(** ** Previews *)

Definition GetAdminForPreview (adminID : Z) : acct User := 
  admin ← map_error (fun e => if decide (e = ErrInvalidCredentials) then ErrUserNotFound else e) (GetUserByID fault adminID);
  if negb (String.eqb (u_Role admin) "admin") then fail ErrCannotPreview else mret admin.

Definition AdminStartPreview (mo : moment) (claims : option session) (role : option string) : portal -> portal * reply AuthInfo :=
  fun s =>
  match claims ≫= sc_id with
  | None => (s, refuse 401 MNone)
  | Some adminID =>
      match role with
      | None => (s, refuse 400 (MText "invalid preview request"))
      | Some role =>
          answer (admin ← GetAdminForPreview adminID; lift (PreviewClaims admin role)) (renewed mo) writeServiceError s
      end
  end.

Definition StopPreview (mo : moment) (claims : option session) : portal -> portal * reply AuthInfo := fun s =>
  match claims with
  | None => (s, refuse 401 MNone)
  | Some c =>
      match sc_preview c, sc_id c with
      | None, _ => (s, writeServiceError ErrNotPreviewing)
      | _, None => (s, refuse 401 MNone)
      | Some _, Some adminID =>
          answer (GetAdminForPreview adminID) (fun admin => renewed mo (user_claims admin)) writeServiceError s
      end
  end.

(** ** Emailed links *)

Definition handle_verify_email (mo : moment) (token : option string) : portal -> portal * reply Empty_set := fun s =>
  match trim_space <$> token with
  | None => (s, refuse 400 (MText "invalid verification request"))
  | Some "" => (s, refuse 400 (MText "verification token is required"))
  | Some token =>
      answer (VerifyEmail fault mo token) (fun _ => done 204)
        (fun e => match e with
         | ErrInvalidVerificationToken => refuse 400 (MService e)
         | ErrEmailExists => refuse 409 (MText "that email address is no longer available")
         | _ => refuse 500 (MService ErrServer)
         end) s
  end.
Lemma update_user_read id g c c1 :
  update_user fault id g c = (c1, Ok tt) ->
  forall r1, ac_users (cn_db c1) !! id = Some r1 -> exists r, ac_users (cn_db c) !! id = Some r /\ r1 = g r.
Proof.
  unfold update_user, update_users, statement, mbind, eff_bind. destruct (fault _); [done|].
  unfold set_user. destruct (ac_users (cn_db c) !! id) as [r|] eqn:E; cbn.
  - destruct (violated _ _ _); cbn; [done|]. intros [= <-] r1. cbn. rewrite lookup_insert_eq. intros [= <-]. by exists r.
  - intros [= <-] r1. cbn. by rewrite E.
Qed.

Lemma ChangePassword_bumps mo id cur new s s1 :
  ChangePassword fault LegacyPasswordSalt mo id cur new s = (s1, Ok tt) ->
  exists s2, sound (pt_db s) (pt_db s2) /\
  forall r1, ac_users (pt_db s1) !! id = Some r1 ->
    exists r, ac_users (pt_db s2) !! id = Some r /\ us_version r1 = us_version r + 1.
Proof.
  unfold ChangePassword. unfold mbind at 1, eff_bind at 1.
  pose proof (al_verifyCurrentPassword fault LegacyPasswordSalt sound mo id cur s) as Hs.
  destruct (verifyCurrentPassword _ _ _ _ _ s) as [s2 [[]|e]]; [|done]. cbn [fst] in Hs.
  unfold mbind, eff_bind, hashPassword. destruct (bcrypt_generate _ _); [|done]. cbn.
  unfold on_conn. destruct (update_user _ _ _ _) as [c [[]|e]] eqn:E; [|done]. intros [= <-].
  exists s2. split; [done|]. intros r1 Hr1. destruct (update_user_read _ _ _ _ E r1 Hr1) as (r & Hr & ->). by exists r.
Qed.

Lemma ResetPassword_bumps mo token pw s s1 id :
  ResetPassword fault mo token pw s = (s1, Ok tt) ->
  snd (consume_token (sha256_hex (trim_space token)) (mo_now mo) (ac_reset (pt_db s))) = Some id ->
  forall r1, ac_users (pt_db s1) !! id = Some r1 ->
    exists r, ac_users (pt_db s) !! id = Some r /\ us_version r1 = us_version r + 1.
Proof.
  unfold ResetPassword. destruct (_ || _); [done|]. unfold mbind at 1, eff_bind at 1, hashPassword.
  destruct (bcrypt_generate _ _) as [h|]; [|done]. cbn. unfold on_conn, transaction. destruct (fault _); [done|].
  unfold mbind, eff_bind, statement. cbn. destruct (fault _); [done|].
  destruct (consume_token _ _ _) as [m o]. cbn. intros H ->.
  change (cn_db (pt_conn s)) with (pt_db s) in *.
  destruct (update_user _ _ _ _) as [c [[]|e]] eqn:E; [|done]. destruct (fault _); [done|]. injection H as <-.
  intros r1 Hr1. destruct (update_user_read _ _ _ _ E r1 Hr1) as (r & Hr & ->). by exists r.
Qed.
(* ===== verification/Gradebook.v ===== *)
(** * The grade table of a class

    [src/backend/services/grades-service.go] and [grades-csv.go], with
    [src/backend/handlers/grades-handler.go]: the best score of each student on each
    exercise, averages and statistics in binary64, and the table as a CSV file, written
    by Go's [encoding/csv] with CRLF line ends.

    Two columns the other services do not read are functions of a row's id: a commit's
    score, [numeric(5, 2)], in hundredths, and an exercise's title. The text of an
    instant in the server's time zone is an argument. *)

From S2P Require Import Prelude Effects GoStrings Sql Float64 Cache Catalog Classes.
From S2P Require Accounts.
From Stdlib Require Import QArith.
Import Accounts(UserRow, us_name, us_email).
Local Open Scope Z_scope.

(** ** Data *)

Record GradebookExercise := mk_ge { ge_ID : Z; ge_Title : string; ge_Deadline : Z }.

Record GradebookCell := mk_gc {
  gc_ExerciseID : Z; gc_Score : option float64; gc_SubmissionCount : Z; gc_LastSubmissionAt : option Z
}.

Record GradebookStudent := mk_gs {
  gs_UserID : Z; gs_Name : string; gs_Email : string; gs_Scores : list GradebookCell; gs_Average : float64;
  gs_SubmissionCount : Z; gs_LastSubmissionAt : option Z
}.

Record GradeSummary := mk_summary {
  sm_StudentCount : Z; sm_StudentsWithSubmission : Z; sm_StudentsAbove50 : Z; sm_GlobalAverage : float64;
  sm_TotalSubmissions : Z
}.

Record ExerciseStatistics := mk_es {
  es_ExerciseID : Z; es_Title : string; es_Deadline : Z; es_StudentCount : Z; es_SubmittedStudents : Z;
  es_StudentsAbove50 : Z; es_Average : float64; es_AverageSubmitted : option float64; es_ApprovalRate : float64;
  es_BestScore : option float64; es_LowestScore : option float64
}.

Record OfferingGradebook := mk_gradebook {
  gb_OfferingID : Z; gb_OfferingName : string; gb_Exercises : list GradebookExercise;
  gb_Students : list GradebookStudent; gb_Summary : GradeSummary; gb_ExerciseStatistics : list ExerciseStatistics
}.

Record gradeCell := mk_cell { cell_score : float64; cell_submissionCount : Z; cell_lastSubmissionAt : Z }.

Record gradebookStudent := mk_student { st_ID : Z; st_Name : string; st_Email : string }.

Record exerciseAccumulator := mk_acc {
  ac_submitted : Z; ac_above50 : Z; ac_scoreSum : float64; ac_submittedSum : float64;
  ac_best : option float64; ac_lowest : option float64
}.
Definition no_scores : exerciseAccumulator := mk_acc 0 0 (Fin 0%Q) (Fin 0%Q) None None.

(** [math.Round(value*100) / 100]. *)
Definition roundGradeScore (value : float64) : float64 :=
  fdiv (fround (fmul value (float_of_Z 100))) (float_of_Z 100).

(** A stored score as a [float8]. *)
Definition float8 (hundredths : Z) : float64 := to_float (hundredths # 100).

(** ** Building the table *)

(** The variables of one student's row. *)
Record row := mk_row {
  rw_cells : list GradebookCell; rw_scoreSum : float64; rw_submissionCount : Z; rw_lastSubmission : option Z;
  rw_accumulators : list exerciseAccumulator
}.

Definition accumulate (score : float64) (a : exerciseAccumulator) : exerciseAccumulator :=
  mk_acc (ac_submitted a + 1)
    (if fgt score (float_of_Z 50) then ac_above50 a + 1 else ac_above50 a)
    (fadd (ac_scoreSum a) score) (fadd (ac_submittedSum a) score)
    (match ac_best a with Some b => if fgt score b then Some score else Some b | None => Some score end)
    (match ac_lowest a with Some l => if flt score l then Some score else Some l | None => Some score end).

Definition add_cell (cells : Z -> option gradeCell) (index : nat) (ex : GradebookExercise) (w : row) : row :=
  match cells (ge_ID ex) with
  | None =>
      mk_row (rw_cells w ++ [mk_gc (ge_ID ex) None 0 None]) (rw_scoreSum w) (rw_submissionCount w)
        (rw_lastSubmission w) (rw_accumulators w)
  | Some c =>
      let score := roundGradeScore (cell_score c) in
      let submittedAt := cell_lastSubmissionAt c in
      mk_row (rw_cells w ++ [mk_gc (ge_ID ex) (Some score) (cell_submissionCount c) (Some submittedAt)])
        (fadd (rw_scoreSum w) score) (rw_submissionCount w + cell_submissionCount c)
        (match rw_lastSubmission w with Some l => if l <? submittedAt then Some submittedAt else Some l | None => Some submittedAt end)
        (alter (accumulate score) index (rw_accumulators w))
  end.

Fixpoint add_cells (cells : Z -> option gradeCell) (index : nat) (exercises : list GradebookExercise) (w : row) : row :=
  match exercises with
  | [] => w
  | ex :: rest => add_cells cells (S index) rest (add_cell cells index ex w)
  end.

(** The variables of the loop over the students. *)
Record book := mk_book {
  bk_students : list GradebookStudent; bk_summary : GradeSummary; bk_accumulators : list exerciseAccumulator
}.

Definition average_of (sum : float64) (n : nat) : float64 := roundGradeScore (fdiv sum (float_of_Z (Z.of_nat n))).

Definition add_student (exercises : list GradebookExercise) (cells : Z -> Z -> option gradeCell) (b : book) (s : gradebookStudent) : book :=
  let w := add_cells (cells (st_ID s)) 0 exercises (mk_row [] (Fin 0%Q) 0 None (bk_accumulators b)) in
  let average := if (0 <? length exercises)%nat then average_of (rw_scoreSum w) (length exercises) else Fin 0%Q in
  let sm := bk_summary b in
  mk_book
    (bk_students b ++ [mk_gs (st_ID s) (st_Name s) (st_Email s) (rw_cells w) average (rw_submissionCount w) (rw_lastSubmission w)])
    (mk_summary (sm_StudentCount sm)
       (if 0 <? rw_submissionCount w then sm_StudentsWithSubmission sm + 1 else sm_StudentsWithSubmission sm)
       (if fgt average (float_of_Z 50) then sm_StudentsAbove50 sm + 1 else sm_StudentsAbove50 sm)
       (fadd (sm_GlobalAverage sm) average) (sm_TotalSubmissions sm + rw_submissionCount w))
    (rw_accumulators w).

Definition statistics_of (students : nat) (ex : GradebookExercise) (a : exerciseAccumulator) : ExerciseStatistics :=
  let any := (0 <? students)%nat in
  mk_es (ge_ID ex) (ge_Title ex) (ge_Deadline ex) (Z.of_nat students) (ac_submitted a) (ac_above50 a)
    (if any then average_of (ac_scoreSum a) students else Fin 0%Q)
    (if 0 <? ac_submitted a then Some (roundGradeScore (fdiv (ac_submittedSum a) (float_of_Z (ac_submitted a)))) else None)
    (if any then average_of (fmul (float_of_Z 100) (float_of_Z (ac_above50 a))) students else Fin 0%Q)
    (ac_best a) (ac_lowest a).

Definition build (id : Z) (name : string) (exercises : list GradebookExercise) (students : list gradebookStudent)
    (cells : Z -> Z -> option gradeCell) : OfferingGradebook :=
  let n := length students in
  let b := fold_left (add_student exercises cells) students
             (mk_book [] (mk_summary (Z.of_nat n) 0 0 (Fin 0%Q) 0) (replicate (length exercises) no_scores)) in
  let sm := bk_summary b in
  let global := if (0 <? n)%nat then average_of (sm_GlobalAverage sm) n else sm_GlobalAverage sm in
  mk_gradebook id name exercises (bk_students b)
    (mk_summary (sm_StudentCount sm) (sm_StudentsWithSubmission sm) (sm_StudentsAbove50 sm) global (sm_TotalSubmissions sm))
    (zip_with (statistics_of n) exercises (bk_accumulators b)).

(** ** Reading the tables *)

(** The score and title columns, and the server's time zone. *)
Class GradeColumns := { commit_score : Z -> Z; exercise_title : Z -> string; csv_time : Z -> string }.

Section Gradebook.
Context {TX : Texts} {GC : GradeColumns} (fault : nat -> bool) (users : gmap Z UserRow).

Definition by_open_date (x y : Z * ExerciseRow) : Prop :=
  if decide (ex_open_date x.2 = ex_open_date y.2) then x.1 <= y.1 else ex_open_date x.2 <= ex_open_date y.2.
#[export] Instance by_open_date_dec : RelDecision by_open_date.
Proof. intros x y. unfold by_open_date. destruct (decide _); apply _. Defined.

Definition gradebook_exercises (id : Z) (t : Tables) : list GradebookExercise :=
  (fun x : Z * ExerciseRow => mk_ge x.1 (exercise_title x.1) (ex_deadline x.2)) <$>
    merge_sort by_open_date (filter (fun x => ex_offering x.2 = id /\ ex_removed x.2 = false) (map_to_list (t_exercises t))).

Definition loadGradebookExercises (id : Z) : klass (list GradebookExercise) := ask fault (gradebook_exercises id).

Definition by_student_name (x y : gradebookStudent) : Prop :=
  if decide (st_Name x = st_Name y) then st_ID x <= st_ID y else collates (st_Name x) (st_Name y).
#[export] Instance by_student_name_dec : RelDecision by_student_name.
Proof. intros x y. unfold by_student_name. destruct (decide _); apply _. Defined.

Definition student_of (id : Z) (x : Z * Z * EnrollmentRow) : option gradebookStudent :=
  let '((o, u), e) := x in
  if (o =? id) && String.eqb (en_role e) EnrollmentRoleStudent && negb (en_banned e)
  then (fun r => mk_student u (us_name r) (us_email r)) <$> users !! u else None.

Definition gradebook_students (id : Z) (t : Tables) : list gradebookStudent :=
  merge_sort by_student_name (omap (student_of id) (map_to_list (t_enrollments t))).

Definition loadGradebookStudents (id : Z) : klass (list gradebookStudent) := ask fault (gradebook_students id).

(** A group of [GROUP BY c.user_id, c.exercise_id]: its largest score, its size, its
    last instant. *)
Definition group : Type := Z * Z * Z.
Definition in_group (score at_ : Z) (g : option group) : option group :=
  Some (match g with Some (m, n, l) => (Z.max m score, n + 1, Z.max l at_) | None => (score, 1, at_) end).

Definition graded_exercise (id : Z) (t : Tables) (exerciseID : Z) : bool :=
  from_option (fun e => (ex_offering e =? id) && negb (ex_removed e)) false (t_exercises t !! exerciseID).

Definition grade_groups (id : Z) (t : Tables) : gmap (Z * Z) group :=
  map_fold (fun c r m =>
      if graded_exercise id t (su_exercise r)
      then partial_alter (in_group (commit_score c) (su_created r)) (su_user r, su_exercise r) m else m)
    ∅ (t_commits t).

Definition grade_cell (g : group) : gradeCell := let '(m, n, l) := g in mk_cell (float8 m) n l.

(** The map of maps, as a function of its two keys. *)
Definition loadGradeCells (id : Z) : klass (Z -> Z -> option gradeCell) :=
  ask fault (fun t userID exerciseID => grade_cell <$> grade_groups id t !! (userID, exerciseID)).

Definition buildOfferingGradebook (id : Z) (name : string) : klass OfferingGradebook :=
  exercises ← loadGradebookExercises id;
  students ← loadGradebookStudents id;
  cells ← loadGradeCells id;
  mret (build id name exercises students cells).

Definition GetOfferingGradebook (v : visit) (id : Z) (claims : Claims) : klass OfferingGradebook :=
  '(userID, role) ← claimsUserID claims;
  rel ← loadOfferingRelation fault v id userID role;
  if negb (CanAuthor rel) then fail ErrOfferingNotFound
  else buildOfferingGradebook (on_ID (rl_Offering rel)) (on_Name (rl_Offering rel)).

(** ** The CSV file *)

Definition quote : ascii := "034"%char.

Fixpoint replace_crlf (s : string) : string :=
  match s with
  | String a r =>
      match r with
      | String b q => if Ascii.eqb a CR && Ascii.eqb b LF then String " " (replace_crlf q) else String a (replace_crlf r)
      | EmptyString => s
      end
  | EmptyString => EmptyString
  end.

Definition csvFormulaPrefixes : list ascii := ["="%char; "+"%char; "-"%char; "@"%char; "009"%char; CR].

Definition csvSafe (value : string) : string :=
  let value := replace_byte CR " " (replace_byte LF " " (replace_crlf value)) in
  match value with
  | EmptyString => value
  | String c _ => if bool_decide (c ∈ csvFormulaPrefixes) then String "'" value else value
  end.

(** [strconv.FormatFloat(x, 'f', 2, 64)]: the exact value rounded to hundredths, a tie
    to the even one. *)
Definition FormatFloat2 (x : float64) : string :=
  match x with
  | Fin q =>
      let n := round_even (Qabs.Qabs q * 100) in
      let digits := fmt_int (n / 100) +:+ "." +:+ fmt_int (n mod 100 / 10) +:+ fmt_int (n mod 10) in
      if Qle_bool 0 q then digits else String "-" digits
  | Inf negative => if negative then "-Inf" else "+Inf"
  | NaN => "NaN"
  end.

Definition formatCSVTime (value : option Z) : string := from_option csv_time "" value.

(** [encoding/csv]'s [Writer] with [Comma] "," and [UseCRLF]. *)
Definition fieldNeedsQuotes (field : string) : bool :=
  match field with
  | EmptyString => false
  | _ =>
      String.eqb field "\." ||
      existsb (fun c => bool_decide (c ∈ [LF; CR; quote; ","%char])) (list_ascii_of_string field) ||
      from_option rune_space false (head (runes field))
  end.

Fixpoint quoted (field : string) : string :=
  match field with
  | EmptyString => EmptyString
  | String c r =>
      (if Ascii.eqb c quote then String quote (String quote "")
       else if Ascii.eqb c CR then ""
       else if Ascii.eqb c LF then String CR (String LF "")
       else String c "") +:+ quoted r
  end.

Definition csv_field (field : string) : string :=
  if fieldNeedsQuotes field then String quote (quoted field +:+ String quote "") else field.

Fixpoint csv_fields (fields : list string) : string :=
  match fields with
  | [] => ""
  | [f] => csv_field f
  | f :: rest => csv_field f +:+ String "," (csv_fields rest)
  end.

Definition csv_record (fields : list string) : string := csv_fields fields +:+ String CR (String LF "").

Definition csv_header (g : OfferingGradebook) : list string :=
  ["Aluno"; "Email"] ++ ((fun ex => csvSafe (ge_Title ex)) <$> gb_Exercises g) ++ ["Média"; "Submissões"; "Última submissão"].

Definition csv_row (s : GradebookStudent) : list string :=
  [csvSafe (gs_Name s); csvSafe (gs_Email s)] ++
  ((fun c => from_option FormatFloat2 "" (gc_Score c)) <$> gs_Scores s) ++
  [FormatFloat2 (gs_Average s); fmt_int (gs_SubmissionCount s); csvSafe (formatCSVTime (gs_LastSubmissionAt s))].

Definition WriteOfferingGradebookCSV (g : OfferingGradebook) : string :=
  fold_left (fun out s => out +:+ csv_record (csv_row s)) (gb_Students g) (csv_record (csv_header g)).

(** The file the handler answers with, after a byte-order mark; [None] is 400. *)
Definition ExportOfferingGradesCSV (v : visit) (id : Z) (claims : Claims) : klass (option string) :=
  if id <=? 0 then mret None
  else
    g ← GetOfferingGradebook v id claims;
    mret (Some (String "239" (String "187" (String "191" (WriteOfferingGradebookCSV g))))).
End Gradebook.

* [Problem to work on]: Filter the lines above, keeping and copying those that contain "submittedAt".

* [Response area]:
      let submittedAt := cell_lastSubmissionAt c in
      mk_row (rw_cells w ++ [mk_gc (ge_ID ex) (Some score) (cell_submissionCount c) (Some submittedAt)])
        (match rw_lastSubmission w with Some l => if l <? submittedAt then Some submittedAt else Some l | None => Some submittedAt end)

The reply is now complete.